Colonization and social work
Social work and indigenous peoples
As a profession, social work in Canada developed in urban settings due to the rapid population growth through immigration in the late 19th and early 20th centuries. Further growth is attributed to industrialization, capitalism, urbanization and an economic downturn post-World War I (WWI) (Hart and Bracken, 2016; Jennissen and Lundy, 2014). With the waged labour system, people sought work in the city but conditions were dangerous for low pay (Jennissen and Lundy, 2014). Facing unemployment, poor housing conditions, poverty and the associated poor health experiences, early attempts to help those in need were based on ‘the goodwill of the community or local church’ (Jennissen and Lundy, 2014: 1). Charity-based models of the Charity Organization Society and the Settlement House Movement implemented to help the ‘needy’ were common practice, with social work being thrust into the spotlight in the Depression era (Jennissen and Lundy, 2014). The Depression and the expansion of the welfare state prior to World War II (WWII) caused the rapid expansion of the social work profession, which grew continuously through to the 1990s (Hart and Bracken, 2016; Jennissen and Lundy, 2014).

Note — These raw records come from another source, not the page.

Section dir.
Context (nb : nat) `{HS : SyncKeeps nb}.
#[local] Abbreviation kok m := (preserves (kernel_ok nb) m).
Lemma kok_iput_err l e : kok (iput_err l e).
Proof using HS. unfold iput_err. kp. Qed.
Lemma kok_link_entry b e v : kok (link_entry b e v).
Proof using. unfold link_entry. kp. Qed.
Lemma kok_ino f i : (forall n, inode_typed n -> inode_typed (f n)) -> kok (ino f i).
Proof using. intros Hf. apply preserves_modify. intros s. by apply keep_inode. Qed.
Lemma kok_set_dirt i : kok (set_dirt i).
Proof using. by apply kok_ino. Qed.
#[local] Hint Extern 2 (preserves _ (ino _ _)) => apply kok_ino; typed : preserves.
#[local] Hint Resolve kok_iput_err kok_link_entry kok_set_dirt : preserves.
Lemma kok_create_file dir name len mode : kok (create_file dir name len mode).
Proof using HS. unfold create_file. kp. Qed.
#[local] Hint Resolve kok_create_file : preserves.
Lemma kok_open_namei p flag mode : kok (open_namei p flag mode).
Proof using HS. unfold open_namei. kp. Qed.
Lemma kok_new_name p : kok (new_name p).
Proof using HS. unfold new_name. kp. Qed.
Lemma kok_old_name p : kok (old_name p).
Proof using HS. unfold old_name. kp. Qed.
#[local] Hint Resolve kok_new_name kok_old_name : preserves.
Lemma kok_sys_mknod p mode d : kok (sys_mknod p mode d).
Proof using HS. unfold sys_mknod. kp. Qed.
Lemma kok_dots b i dir : kok (dots b i dir).
Proof using.
  unfold dots. kp. apply preserves_modify. intros s Hs. apply keep_bh; [done| |done].
  intros x Hx. simpl. apply bytes_put_at; [by repeat constructor|]. apply bytes_set_de.
  apply bytes_put_at; [by repeat constructor|]. by apply bytes_set_de.
Qed.
#[local] Hint Resolve kok_dots : preserves.
Lemma kok_sys_mkdir p mode : kok (sys_mkdir p mode).
Proof using HS. unfold sys_mkdir. kp. Qed.
Lemma kok_empty_loop f i : forall b past e nr len, kok (empty_loop f i b past e nr len).
Proof using HS. induction f as [|f IH]; intros b past e nr len; cbn [empty_loop]; kp. Qed.
#[local] Hint Resolve kok_empty_loop : preserves.
Lemma kok_empty_dir i : kok (empty_dir i).
Proof using HS. unfold empty_dir. kp. Qed.
#[local] Hint Resolve kok_empty_dir : preserves.
Lemma kok_sys_rmdir p : kok (sys_rmdir p).
Proof using HS. unfold sys_rmdir. kp. Qed.
Lemma kok_sys_unlink p : kok (sys_unlink p).
Proof using HS. unfold sys_unlink. kp. Qed.
Lemma kok_sys_link p q : kok (sys_link p q).
Proof using HS. unfold sys_link. kp. Qed.
End dir.
#[export] Hint Resolve kok_open_namei : preserves.

(** ** Super blocks *)
Section super.
Context (nb : nat) `{HS : SyncKeeps nb} `{HD : DrivesKeep nb}.
#[local] Abbreviation kok m := (preserves (kernel_ok nb) m).
Lemma kok_sup i f : (forall s, is_word (s_dev s) -> is_word (s_dev (f s))) -> kok (sup i f).
Proof using. intros Hf. apply preserves_modify. intros s. by apply keep_super. Qed.
#[local] Hint Extern 2 (preserves _ (sup _ _)) => apply kok_sup; typed : preserves.
Lemma kok_put_super d : kok (put_super d).
Proof using. unfold put_super. kp. Qed.
Lemma kok_invalidate_inodes d : kok (invalidate_inodes d).
Proof using. unfold invalidate_inodes. kp. Qed.
#[local] Hint Resolve kok_put_super kok_invalidate_inodes kok_invalidate_buffers : preserves.
Lemma kok_check_disk_change d : kok (check_disk_change d).
Proof using HD. unfold check_disk_change. kp. Qed.
#[local] Hint Resolve kok_check_disk_change : preserves.
Lemma kok_read_maps n d s f : is_word d -> (forall i b x, s_dev (f i b x) = s_dev x) ->
  forall i b, kok (read_maps n i d b f s).
Proof using HS.
  intros Hd Hf. induction n as [|n IH]; intros i b; cbn [read_maps]; kp.
  apply kok_sup. intros x. by rewrite Hf.
Qed.
#[local] Hint Resolve kok_read_maps : preserves.
Lemma byte_or_1 x : is_byte x -> is_byte (x .| 1).
Proof using.
  intros Hx. apply (byte_bits x); [done| |].
  - intros n Hn. rewrite Z.lor_spec, (byte_high x) by done. apply (testbit_ge_false 1 8); lia.
  - apply Z.lor_nonneg. split; [apply Hx|lia].
Qed.
Lemma kok_read_super d : is_word d -> kok (read_super d).
Proof using HS HD. 
  intros Hd. unfold read_super.
  kp; try (by apply kok_read_maps); apply preserves_modify; intros k Hk;
    (apply keep_bh_at; [done| |done]); intros x Hx; by apply bytes_alter; [apply byte_or_1|].
Qed.
#[local] Hint Resolve kok_read_super : preserves.
Lemma kok_sys_umount p : kok (sys_umount p).
Proof using HS. unfold sys_umount. kp. Qed.
Lemma kok_sys_mount p q rw : kok (sys_mount p q rw).
Proof using HS HD. unfold sys_mount. kp. Qed.
End super.
#[export] Hint Resolve kok_check_disk_change : preserves.
(* ===== verification/Args.v ===== *)
(** The strings of a new program, fs/exec.c: theorems on [Exec].

    What the caller of execve passes is what the new program finds on its stack. *)
From S2P Require Import Prelude Sched Mm Kernel Fork Tables Buffer Inode Strings Exec.

#[local] Arguments page_addr : simpl never.
#[local] Arguments ARG_FUEL : simpl never.

(** ** The pages of the strings *)

(** Byte [x] of the pages. *)
Definition in_pages (page : list Z) (x : Z) : Z := nth (Z.to_nat (x / 4096)) page 0.
Definition area (s : mm) (page : list Z) (x : Z) : Z :=
  byte_at (mem s) (in_pages page x + x mod 4096).

Record pages_ok (s : mm) (page : list Z) : Prop := {
  po_len : length page = 32%nat;
  po_own : forall i, nth i page 0 <> 0 -> exists q, nth i page 0 = page_addr q /\
    0 <= q < PAGING_PAGES /\ mem_map s q = 1;
  po_inj : forall i j, nth i page 0 <> 0 -> nth i page 0 = nth j page 0 -> i = j;
}.
(** The bytes [l] from [p] on. *)
Definition holds (s : mm) (page : list Z) (p : Z) (l : list Z) : Prop :=
  forall j b, l !! j = Some b ->
    in_pages page (p + Z.of_nat j) <> 0 /\ area s page (p + Z.of_nat j) = b.
(** From [s] to [s'] new pages are taken, and memory changes in the pages only. *)
Record grows (s : mm) (page : list Z) (s' : mm) (page' : list Z) : Prop := {
  gr_high : HIGH_MEMORY s' = HIGH_MEMORY s;
  gr_map : forall q, mem_map s' q = mem_map s q \/
    (0 <= q < PAGING_PAGES /\ mem_map s q = 0 /\ mem_map s' q = 1 /\ page_addr q ∈ page');
  gr_mem : forall a, (forall pg, pg ∈ page' -> pg <> 0 -> ~ pg <= a < pg + 4096) ->
    byte_at (mem s') a = byte_at (mem s) a;
  gr_keep : forall i, nth i page 0 <> 0 -> nth i page' 0 = nth i page 0;
  gr_new : forall i, nth i page' 0 <> 0 -> nth i page 0 = nth i page' 0 \/
    exists q, nth i page' 0 = page_addr q /\ mem_map s q = 0;
}.
Lemma grows_refl s page : grows s page s page.
Proof. split; auto. Qed.
Lemma nth_in (l : list Z) i : nth i l 0 <> 0 -> nth i l 0 ∈ l.
Proof.
  intros H. rewrite nth_lookup in *. destruct (l !! i) as [x|] eqn:E; [|done].
  simpl. by eapply list_elem_of_lookup_2.
Qed.
Lemma grows_in s page s' page' pg : grows s page s' page' -> pg ∈ page -> pg <> 0 -> pg ∈ page'.
Proof.
  intros H (i & Hi)%list_elem_of_lookup_1 Hne. assert (E : nth i page 0 = pg) by (by rewrite nth_lookup, Hi).
  rewrite <- E, <- (gr_keep _ _ _ _ H) by congruence. apply nth_in. rewrite (gr_keep _ _ _ _ H) by congruence. congruence.
Qed.
Lemma grows_trans s page s1 page1 s2 page2 :
  grows s page s1 page1 -> grows s1 page1 s2 page2 -> grows s page s2 page2.
Proof.
  intros H1 H2. split.
  - by rewrite (gr_high _ _ _ _ H2), (gr_high _ _ _ _ H1).
  - intros q. destruct (gr_map _ _ _ _ H2 q) as [-> | (Hq & E & E' & Hin)].
    + destruct (gr_map _ _ _ _ H1 q) as [|(Hq & ? & ? & Hin)]; [by left|right].
      do 3 (split; [done|]). apply (grows_in _ _ _ _ _ H2); [done|].
      pose proof (page_addr_pos q). lia.
    + destruct (gr_map _ _ _ _ H1 q) as [E1|(_ & _ & E1 & _)]; [|congruence].
      right. rewrite <- E1. done.
  - intros a Ha. rewrite (gr_mem _ _ _ _ H2), (gr_mem _ _ _ _ H1); [done| |done].
    intros pg Hpg Hne. apply Ha; [by apply (grows_in _ _ _ _ _ H2)|done].
  - intros i Hi. rewrite (gr_keep _ _ _ _ H2), (gr_keep _ _ _ _ H1); [done..|].
    by rewrite (gr_keep _ _ _ _ H1).
  - intros i Hi. destruct (gr_new _ _ _ _ H2 i Hi) as [E | (q & E & Hq)].
    + rewrite <- E in Hi |- *. by apply (gr_new _ _ _ _ H1).
    + right. exists q. split; [done|]. destruct (gr_map _ _ _ _ H1 q) as [<- | (_ & ? & _)]; done.
Qed.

Indigenous peoples did not receive the attention of social work, which focused on the urban poor and immigrant populations, until the development of the post-WWII welfare state and an increase in urban Indigenous populations (Hart and Bracken, 2016). Through the Indian Act, the reserve system served to keep First Nations people in rural locations and out of general society; those First Nations peoples that chose to move off-reserve lost their legal status, thereby becoming non-status, removing eligibility to a range of benefits, rights and services provided by the government. Métis and non-status Indigenous groups were invisible and not seen as a separate cultural or linguistic group (Hart and Bracken, 2016). First Nations were recognized as citizens in 1956 and gained the right to vote in 1960, thereby entitled to the same social welfare programmes as all other Canadian citizens. There was and continues to be some confusion around the jurisdiction of social welfare services for Indigenous peoples, resulting in yet another series of obstacles. Within the push–pull dichotomy between federal, provincial and municipal governments, access to services is challenging for Indigenous peoples.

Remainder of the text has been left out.